**PROBLEM DESCRIPTION**
Exact copies of all records below are needed.

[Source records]
•••••

(* ===== verification/PoolMonitor.v ===== *)
(** The two background loops of the adaptive pool
    ([src/internal/connpool/adaptive_pool.go]) and the status that it reports. *)
From S2P Require Import Prelude Float64 ConnPool Ticker.
Import Pool AdaptivePool.

(** * Status *)

Record AdaptiveStatus : Type := {
  Status_ : Status; SuccessCount : Z; FailureCount : Z; TimeoutCount : Z; HealthFailures : Z; ScaleUpEvents : Z; ScaleDownEvents : Z }.

(** [AdaptivePool.Status] and [AdaptivePool.Put] are the base pool's. *)
Definition adaptive_Status (ap : AdaptivePool) : Status := get_Status (basePool ap).
Definition adaptive_Put (now : Z) (id : nat) (ap : AdaptivePool) : AdaptivePool := with_base (Put now id (basePool ap)) ap.

Definition GetExtendedStatus (ap : AdaptivePool) : AdaptiveStatus :=
  {| Status_ := get_Status (basePool ap); SuccessCount := successRequests ap; FailureCount := failedRequests ap;
     TimeoutCount := timeouts ap; HealthFailures := healthFailures ap; ScaleUpEvents := scaleUpEvents ap;
     ScaleDownEvents := scaleDownEvents ap |}.

(** * The loops *)

(** Each tick of the health check finds states of the connections, each of the load check a
    time. *)
Definition healthChecker : list (turn grpc_state) -> AdaptivePool -> AdaptivePool * bool := ticker_loop checkHealth.
Definition loadMonitor `{GoImpl} : list (turn Z) -> AdaptivePool -> AdaptivePool * bool := ticker_loop checkAndAdjustPool.

(** What changes the counters: an answer of [Get], over a base pool that its critical
    sections have changed meanwhile; the ticks of both loops; [Close]. *)
Inductive event : Type := EAnswer (r : got) (p : connPool) | EPut (now : Z) (id : nat) | EHealth (g : grpc_state) | ELoad (now : Z).

Definition step `{GoImpl} (e : event) (ap : AdaptivePool) : AdaptivePool :=
  match e with
  | EAnswer r p => count_Get r (with_base p ap)
  | EPut now id => adaptive_Put now id ap
  | EHealth g => (healthChecker [Ticked g] ap).1
  | ELoad now => (loadMonitor [Ticked now] ap).1
  end.

Definition run `{GoImpl} (es : list event) (ap : AdaptivePool) : AdaptivePool := foldl (fun ap e => step e ap) ap es.

(** * Facts *)
Module Facts.

Section Facts.
Context `{GoImpl}.

(** Ended loops do nothing more; the ticks before are all there is. *)
Lemma healthChecker_app ts ts' ap : healthChecker (ts ++ ts') ap =
  if (healthChecker ts ap).2 then healthChecker ts ap else healthChecker ts' (healthChecker ts ap).1.
Proof. revert ap. induction ts as [|[g|] ts IH]; intros ap; [done|apply IH|done]. Qed.

Lemma loadMonitor_app ts ts' ap : loadMonitor (ts ++ ts') ap =
  if (loadMonitor ts ap).2 then loadMonitor ts ap else loadMonitor ts' (loadMonitor ts ap).1.
Proof. revert ap. induction ts as [|[g|] ts IH]; intros ap; [done|apply IH|done]. Qed.

(** How often a kind of answer was given. *)
Definition is_success (e : event) : bool := match e with EAnswer (GotConn _) _ => true | _ => false end.
Definition is_failure (e : event) : bool := match e with EAnswer (GetErr _) _ => true | _ => false end.
Definition is_timeout (e : event) : bool := match e with EAnswer (GetErr ErrTimeout) _ => true | _ => false end.
Definition count (f : event -> bool) (es : list event) : Z := Z.of_nat (length (filter (fun e => f e = true) es)).

Lemma count_snoc f es e : count f (es ++ [e]) = count f es + if f e then 1 else 0.
Proof.
  unfold count. rewrite filter_app, length_app, filter_cons. destruct (f e); [rewrite decide_True by done|rewrite decide_False by done]; simpl; lia.
Qed.

Lemma answer_count_bounds f es : 0 <= count f es <= Z.of_nat (length es).
Proof. unfold count. pose proof (length_filter (fun e => f e = true) es). lia. Qed.

Lemma step_counters e ap : let ap' := step e ap in
  successRequests ap' = u64 (successRequests ap + if is_success e then 1 else 0) \/ (successRequests ap' = successRequests ap /\ is_success e = false).
Proof. destruct e as [[id| |err|] p|now id|g|now]; simpl; auto. unfold checkAndAdjustPool. destruct (measure _ _) as [[n up]|]; auto. Qed.

Lemma step_failures e ap : let ap' := step e ap in
  (failedRequests ap' = if is_failure e then u64 (failedRequests ap + 1) else failedRequests ap) /\
  (timeouts ap' = if is_timeout e then u64 (timeouts ap + 1) else timeouts ap).
Proof.
  destruct e as [[id| |[]|] p|now id|g|now]; simpl; auto. unfold checkAndAdjustPool. destruct (measure _ _) as [[n up]|]; auto.
Qed.

(** The reported counters are the numbers of answers of each kind, below 2^64; time
    outs are failures. *)
Theorem status_counts o now es : Z.of_nat (length es) < 2 ^ 64 ->
  let st := GetExtendedStatus (run es (NewAdaptivePool o now)) in
  SuccessCount st = count is_success es /\ FailureCount st = count is_failure es /\ TimeoutCount st = count is_timeout es /\
  TimeoutCount st <= FailureCount st.
Proof.
  intros Hlen st. assert (Hc : SuccessCount st = count is_success es /\ FailureCount st = count is_failure es /\ TimeoutCount st = count is_timeout es).
  { unfold st. clear st. induction es as [|e es IH] using rev_ind; [done|]. rewrite length_app in Hlen. simpl in Hlen. specialize (IH ltac:(lia)).
    destruct IH as (I1 & I2 & I3). unfold run in *. rewrite foldl_app. simpl. simpl in I1, I2, I3. set (ap := foldl _ _ es) in *.
    destruct (step_failures e ap) as [-> ->]. rewrite I2, I3, !count_snoc.
    assert (Hu : forall f, u64 (count f es + 1) = count f es + 1) by (intros f; pose proof (answer_count_bounds f es); apply Z.mod_small; lia).
    split_and!; [|by case_bool; [apply Hu|lia]..]. destruct (step_counters e ap) as [-> | [-> ->]]; rewrite I1; [|lia].
    destruct (is_success e); [apply Hu|]. rewrite Z.add_0_r. pose proof (answer_count_bounds is_success es). apply Z.mod_small. lia. }
  destruct Hc as (H1 & H2 & H3). split_and!; [done..|]. rewrite H2, H3. clear. induction es as [|e es IH] using rev_ind; [done|].
  rewrite !count_snoc. destruct e as [[id| |[]|] p|? ?|?|?]; simpl; lia.
Qed.

End Facts.

Abbreviation some_events := [EAnswer (GotConn 0%nat) (NewPool PoolFacts.two_conns); EAnswer (GetErr ErrTimeout) (NewPool PoolFacts.two_conns); ELoad 10; EAnswer (GetErr ErrExhausted) (NewPool PoolFacts.two_conns)].

Lemma status_counts_witness : let st := GetExtendedStatus (@run amd64 some_events (NewAdaptivePool AdaptivePoolFacts.small_adaptive 0)) in
  (SuccessCount st, FailureCount st, TimeoutCount st) = (1, 2, 1).
Proof.
  pose proof (@status_counts amd64 AdaptivePoolFacts.small_adaptive 0 some_events ltac:(reflexivity)) as (H1 & H2 & H3 & _). cbv zeta. by rewrite H1, H2, H3.
Defined.

End Facts.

•••••

**RESULT OF THE TASK**
(* ===== verification/PoolMonitor.v ===== *)
(** The two background loops of the adaptive pool
    ([src/internal/connpool/adaptive_pool.go]) and the status that it reports. *)
From S2P Require Import Prelude Float64 ConnPool Ticker.
Import Pool AdaptivePool.

(** * Status *)

Record AdaptiveStatus : Type := {
  Status_ : Status; SuccessCount : Z; FailureCount : Z; TimeoutCount : Z; HealthFailures : Z; ScaleUpEvents : Z; ScaleDownEvents : Z }.

(** [AdaptivePool.Status] and [AdaptivePool.Put] are the base pool's. *)
Definition adaptive_Status (ap : AdaptivePool) : Status := get_Status (basePool ap).
Definition adaptive_Put (now : Z) (id : nat) (ap : AdaptivePool) : AdaptivePool := with_base (Put now id (basePool ap)) ap.

Definition GetExtendedStatus (ap : AdaptivePool) : AdaptiveStatus :=
  {| Status_ := get_Status (basePool ap); SuccessCount := successRequests ap; FailureCount := failedRequests ap;
     TimeoutCount := timeouts ap; HealthFailures := healthFailures ap; ScaleUpEvents := scaleUpEvents ap;
     ScaleDownEvents := scaleDownEvents ap |}.

(** * The loops *)

(** Each tick of the health check finds states of the connections, each of the load check a
    time. *)
Definition healthChecker : list (turn grpc_state) -> AdaptivePool -> AdaptivePool * bool := ticker_loop checkHealth.
Definition loadMonitor `{GoImpl} : list (turn Z) -> AdaptivePool -> AdaptivePool * bool := ticker_loop checkAndAdjustPool.

(** What changes the counters: an answer of [Get], over a base pool that its critical
    sections have changed meanwhile; the ticks of both loops; [Close]. *)
Inductive event : Type := EAnswer (r : got) (p : connPool) | EPut (now : Z) (id : nat) | EHealth (g : grpc_state) | ELoad (now : Z).

Definition step `{GoImpl} (e : event) (ap : AdaptivePool) : AdaptivePool :=
  match e with
  | EAnswer r p => count_Get r (with_base p ap)
  | EPut now id => adaptive_Put now id ap
  | EHealth g => (healthChecker [Ticked g] ap).1
  | ELoad now => (loadMonitor [Ticked now] ap).1
  end.

Definition run `{GoImpl} (es : list event) (ap : AdaptivePool) : AdaptivePool := foldl (fun ap e => step e ap) ap es.

(** * Facts *)
Module Facts.

Section Facts.
Context `{GoImpl}.

(** Ended loops do nothing more; the ticks before are all there is. *)
Lemma healthChecker_app ts ts' ap : healthChecker (ts ++ ts') ap =
  if (healthChecker ts ap).2 then healthChecker ts ap else healthChecker ts' (healthChecker ts ap).1.
Proof. revert ap. induction ts as [|[g|] ts IH]; intros ap; [done|apply IH|done]. Qed.

Lemma loadMonitor_app ts ts' ap : loadMonitor (ts ++ ts') ap =
  if (loadMonitor ts ap).2 then loadMonitor ts ap else loadMonitor ts' (loadMonitor ts ap).1.
Proof. revert ap. induction ts as [|[g|] ts IH]; intros ap; [done|apply IH|done]. Qed.

(** How often a kind of answer was given. *)
Definition is_success (e : event) : bool := match e with EAnswer (GotConn _) _ => true | _ => false end.
Definition is_failure (e : event) : bool := match e with EAnswer (GetErr _) _ => true | _ => false end.
Definition is_timeout (e : event) : bool := match e with EAnswer (GetErr ErrTimeout) _ => true | _ => false end.
Definition count (f : event -> bool) (es : list event) : Z := Z.of_nat (length (filter (fun e => f e = true) es)).

Lemma count_snoc f es e : count f (es ++ [e]) = count f es + if f e then 1 else 0.
Proof.
  unfold count. rewrite filter_app, length_app, filter_cons. destruct (f e); [rewrite decide_True by done|rewrite decide_False by done]; simpl; lia.
Qed.

Lemma answer_count_bounds f es : 0 <= count f es <= Z.of_nat (length es).
Proof. unfold count. pose proof (length_filter (fun e => f e = true) es). lia. Qed.

Lemma step_counters e ap : let ap' := step e ap in
  successRequests ap' = u64 (successRequests ap + if is_success e then 1 else 0) \/ (successRequests ap' = successRequests ap /\ is_success e = false).
Proof. destruct e as [[id| |err|] p|now id|g|now]; simpl; auto. unfold checkAndAdjustPool. destruct (measure _ _) as [[n up]|]; auto. Qed.

Lemma step_failures e ap : let ap' := step e ap in
  (failedRequests ap' = if is_failure e then u64 (failedRequests ap + 1) else failedRequests ap) /\
  (timeouts ap' = if is_timeout e then u64 (timeouts ap + 1) else timeouts ap).
Proof.
  destruct e as [[id| |[]|] p|now id|g|now]; simpl; auto. unfold checkAndAdjustPool. destruct (measure _ _) as [[n up]|]; auto.
Qed.

(** The reported counters are the numbers of answers of each kind, below 2^64; time
    outs are failures. *)
Theorem status_counts o now es : Z.of_nat (length es) < 2 ^ 64 ->
  let st := GetExtendedStatus (run es (NewAdaptivePool o now)) in
  SuccessCount st = count is_success es /\ FailureCount st = count is_failure es /\ TimeoutCount st = count is_timeout es /\
  TimeoutCount st <= FailureCount st.
Proof.
  intros Hlen st. assert (Hc : SuccessCount st = count is_success es /\ FailureCount st = count is_failure es /\ TimeoutCount st = count is_timeout es).
  { unfold st. clear st. induction es as [|e es IH] using rev_ind; [done|]. rewrite length_app in Hlen. simpl in Hlen. specialize (IH ltac:(lia)).
    destruct IH as (I1 & I2 & I3). unfold run in *. rewrite foldl_app. simpl. simpl in I1, I2, I3. set (ap := foldl _ _ es) in *.
    destruct (step_failures e ap) as [-> ->]. rewrite I2, I3, !count_snoc.
    assert (Hu : forall f, u64 (count f es + 1) = count f es + 1) by (intros f; pose proof (answer_count_bounds f es); apply Z.mod_small; lia).
    split_and!; [|by case_bool; [apply Hu|lia]..]. destruct (step_counters e ap) as [-> | [-> ->]]; rewrite I1; [|lia].
    destruct (is_success e); [apply Hu|]. rewrite Z.add_0_r. pose proof (answer_count_bounds is_success es). apply Z.mod_small. lia. }
  destruct Hc as (H1 & H2 & H3). split_and!; [done..|]. rewrite H2, H3. clear. induction es as [|e es IH] using rev_ind; [done|].
  rewrite !count_snoc. destruct e as [[id| |[]|] p|? ?|?|?]; simpl; lia.
Qed.

End Facts.

Abbreviation some_events := [EAnswer (GotConn 0%nat) (NewPool PoolFacts.two_conns); EAnswer (GetErr ErrTimeout) (NewPool PoolFacts.two_conns); ELoad 10; EAnswer (GetErr ErrExhausted) (NewPool PoolFacts.two_conns)].

Lemma status_counts_witness : let st := GetExtendedStatus (@run amd64 some_events (NewAdaptivePool AdaptivePoolFacts.small_adaptive 0)) in
  (SuccessCount st, FailureCount st, TimeoutCount st) = (1, 2, 1).
Proof.
  pose proof (@status_counts amd64 AdaptivePoolFacts.small_adaptive 0 some_events ltac:(reflexivity)) as (H1 & H2 & H3 & _). cbv zeta. by rewrite H1, H2, H3.
Defined.

End Facts.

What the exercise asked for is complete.